La vieja lesión de Newt estaba molestándolo, le hacía cojear más de lo habitual. Fue tambaleándose hasta la esquina de una calle y se sentó con dificultad, apoyado contra un poste caído cuyo propósito original ya sería para siempre un misterio. En un extraño y azaroso giro de los acontecimientos, las palabras «mercadillo navideño» habían removido algo en su interior. No entendía muy bien por qué. Aunque hacía mucho tiempo que le habían borrado la memoria, siempre había notado algo extraño. Él y los demás recordaban innumerables cosas que nunca habían visto ni experimentado: aviones, el fútbol, reyes y reinas, la tele… El Golpe había sido como una máquina minúscula que se había abierto camino por sus cerebros y había cortado recuerdos específicos que los convertían en quienes eran.

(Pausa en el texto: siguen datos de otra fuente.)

(* ===== verification/Auth.v ===== *)
(** [internal/auth]: passwords, one-time codes, sessions, source policies, roles
    and scopes ([auth.go]), and the LDAP login ([ldap.go]).

    The service's store is the environment of [StoreDB].  Argon2, AES-GCM, the
    JSON of the LDAP settings, [net/url] and the LDAP client are parameters. *)

From S2P Require Import Prelude GoString GoMonad GoTime GoNet GoUrl GoCrypto Crypto NetUtil Mfa Model.
From S2P Require Import StoreDB StoreThreat StoreUsers.
From Stdlib Require Import Ascii.

(** What [auth.New] computes: the session lifetime, the configured networks, the
    key of the keystore and the hash burnt on failed lookups. *)
Record AuthService := mkAuthService {
  au_sessionTTL : duration; au_allowed : list IPNet; au_trusted : list IPNet;
  au_key : bytes; au_dummyPasswordHash : string
}.
#[export] Instance eta_AuthService : Eta AuthService := fun r =>
  mkAuthService (au_sessionTTL r) (au_allowed r) (au_trusted r) (au_key r)
    (au_dummyPasswordHash r).

(** Who a request speaks for; [Scopes] is empty for a session. *)
Record Identity := mkIdentity {
  id_UserID : Z; id_Username : string; id_IRole : Role; id_DomainIDs : list Z;
  id_Scopes : gset string; id_Type : string
}.
#[export] Instance eta_Identity : Eta Identity := fun r =>
  mkIdentity (id_UserID r) (id_Username r) (id_IRole r) (id_DomainIDs r) (id_Scopes r)
    (id_Type r).

(* ------------------------------------------------------------------ *)
(** ** Pure decisions *)

Definition rank (r : Role) : Z :=
  if String.eqb r RoleReadOnly then 1
  else if String.eqb r RoleOperator || String.eqb r RoleDomainAdmin then 2
  else if String.eqb r RoleAdmin then 3 else 0.
Definition RoleAllows (role need : Role) : bool := rank need <=? rank role.

Definition ScopeAllows (scopes : gset string) (want : string) : bool :=
  if bool_decide (scopes = ∅) then true
  else if bool_decide (want ∈ scopes) || bool_decide ("*" ∈ scopes) then true
  else if HasSuffix want ":read" then bool_decide (TrimSuffix want ":read" +:+ ":write" ∈ scopes)
  else false.

(** [strings.SplitN(v, " ", 2)] *)
Definition bearerToken (v : string) : string :=
  match cut " "%char v with
  | Some (scheme, rest) => if EqualFold scheme "Bearer" then TrimSpace rest else ""
  | None => ""
  end.

Definition shouldCountLoginFailure (ldapDetail : string) : bool :=
  negb (bool_decide (ToLower (TrimSpace ldapDetail) ∈
    ["dial_failed"; "starttls_failed"; "bind_failed"; "rebind_failed"; "group_search_failed";
     "account_locked"; "config_error"; "ldap_disabled"])).

Definition loginFailureMeta (fails : Z) (lockUntil : time) (counted : bool) : string :=
  if negb counted then "failures=skipped;lock_until=none"
  else "failures=" +:+ Itoa fails +:+ ";lock_until=" +:+ RFC3339 lockUntil.

Definition line_break : ascii := byte 10.

Definition parseCIDRsCSV (raw : string) : result (list IPNet) :=
  parse_cidrs (Split (ReplaceAll (ReplaceAll raw line_break ",") ";"%char ",") ","%char).

Definition isSourceAllowedForUser (s : AuthService) (u : User) (source : string) : bool * string :=
  if u_IPCheckOff u && u_MFAEnabled u then (true, "ip_check_disabled=1;mfa_enabled=1")
  else match ParseIP (TrimSpace source) with
  | None => (false, "invalid_source_ip")
  | Some ip =>
      match (if negb (String.eqb (TrimSpace (u_AllowedCIDRs u)) "") then parseCIDRsCSV (u_AllowedCIDRs u)
             else Ok (au_allowed s)) with
      | Err _ => (false, "invalid_user_cidrs")
      | Ok [] => (true, "no_cidr_policy")
      | Ok nets => if in_nets nets ip then (true, "cidr_match") else (false, "cidr_miss")
      end
  end.

Definition is_ldap (u : User) : bool := EqualFold (TrimSpace (u_AuthProvider u)) "ldap".

(** The setting that enforces a second factor for a role. *)
Definition mfa_policy_key (r : Role) : option string :=
  if String.eqb r RoleAdmin then Some "auth.mfa.enforce_admin"
  else if String.eqb r RoleDomainAdmin then Some "auth.mfa.enforce_domain_admin"
  else if String.eqb r RoleReadOnly then Some "auth.mfa.enforce_read_only"
  else None.

Definition userRequiresMFA (u : User) : SM (bool * string) :=
  if is_ldap u then mret (false, "external_provider_ldap")
  else if u_MFAEnabled u then mret (true, "user_enrolled")
  else match mfa_policy_key (u_URole u) with
  | None => mret (false, "role_not_enforced")
  | Some key =>
      r ← try_ (GetSetting key);
      mret (match r with
            | Err _ => (false, "policy_unset")
            | Ok v => if EqualFold (TrimSpace v) "true" then (true, "policy_enforced") else (false, "policy_not_enforced")
            end)
  end.

(* ------------------------------------------------------------------ *)
(** ** Configuration of the LDAP login *)

Record ldapRuntimeConfig := mkldapRuntimeConfig {
  lc_Enabled : bool; lc_URL : string; lc_StartTLS : bool; lc_InsecureSkipVerify : bool;
  lc_BindDN : string; lc_UserBaseDN : string; lc_GroupBaseDN : string; lc_UserAttr : string;
  lc_AdminGroup : string; lc_DomainAdminGroup : string; lc_ReadOnlyGroup : string;
  lc_DomainAdminDomainIDs : list Z
}.
#[export] Instance eta_ldapRuntimeConfig : Eta ldapRuntimeConfig := fun r =>
  mkldapRuntimeConfig (lc_Enabled r) (lc_URL r) (lc_StartTLS r)
    (lc_InsecureSkipVerify r) (lc_BindDN r) (lc_UserBaseDN r) (lc_GroupBaseDN r)
    (lc_UserAttr r) (lc_AdminGroup r) (lc_DomainAdminGroup r) (lc_ReadOnlyGroup r)
    (lc_DomainAdminDomainIDs r).

Definition zero_ldapRuntimeConfig : ldapRuntimeConfig := mkldapRuntimeConfig false "" false false "" "" "" "" "" "" "" [].

Definition normalizeLDAPConfig (c : ldapRuntimeConfig) : ldapRuntimeConfig :=
  c <| lc_URL ::= TrimSpace |> <| lc_BindDN ::= TrimSpace |> <| lc_UserBaseDN ::= TrimSpace |>
    <| lc_GroupBaseDN ::= TrimSpace |>
    <| lc_UserAttr ::= fun a => if String.eqb (TrimSpace a) "" then "uid" else TrimSpace a |>
    <| lc_AdminGroup ::= TrimSpace |> <| lc_DomainAdminGroup ::= TrimSpace |> <| lc_ReadOnlyGroup ::= TrimSpace |>.

(** One entry of an LDAP answer: its name and the values of an attribute. *)
Record Entry := mkEntry { en_DN : string; en_values : string -> list string }.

Pero, por alguna razón, ese mercadillo navideño —ese raro pensamiento que se había colado en sus reflexiones sobre las escenas apocalípticas que le rodeaban— era diferente. No era una reliquia del viejo mundo que conociese por una mera asociación de ideas o información general. No. Era…

«Maldita sea», pensó. Era un recuerdo real.

Miró a su alrededor mientras intentaba procesarlo. Vio a raros en distintas fases arrastrando los pies por las calles, los aparcamientos y los patios atestados. Suponía que aquellas personas estaban infectadas, todas y cada una de ellas con independencia de sus actos o movimientos; de lo contrario, ¿por qué iban a estar fuera, ahí en medio? Algunos tenían conciencia y se movían con normalidad, como él todavía, en las primeras fases de la enfermedad y con la mente casi intacta. Había una familia acurrucada, todos juntos en el césped seco, comiendo lo que habían encontrado en la basura. La madre sostenía una escopeta para protegerse. Había una mujer apoyada en una pared de cemento, de brazos cruzados y llorando… Sus ojos revelaban la desesperación de sus circunstancias, pero no reflejaban locura, aún no. Varios grupos pequeños de personas hablaban en susurros mientras contemplaban el caos que los rodeaba, probablemente tratando de idear algún plan para una vida que ya no ofrecía planes deseables.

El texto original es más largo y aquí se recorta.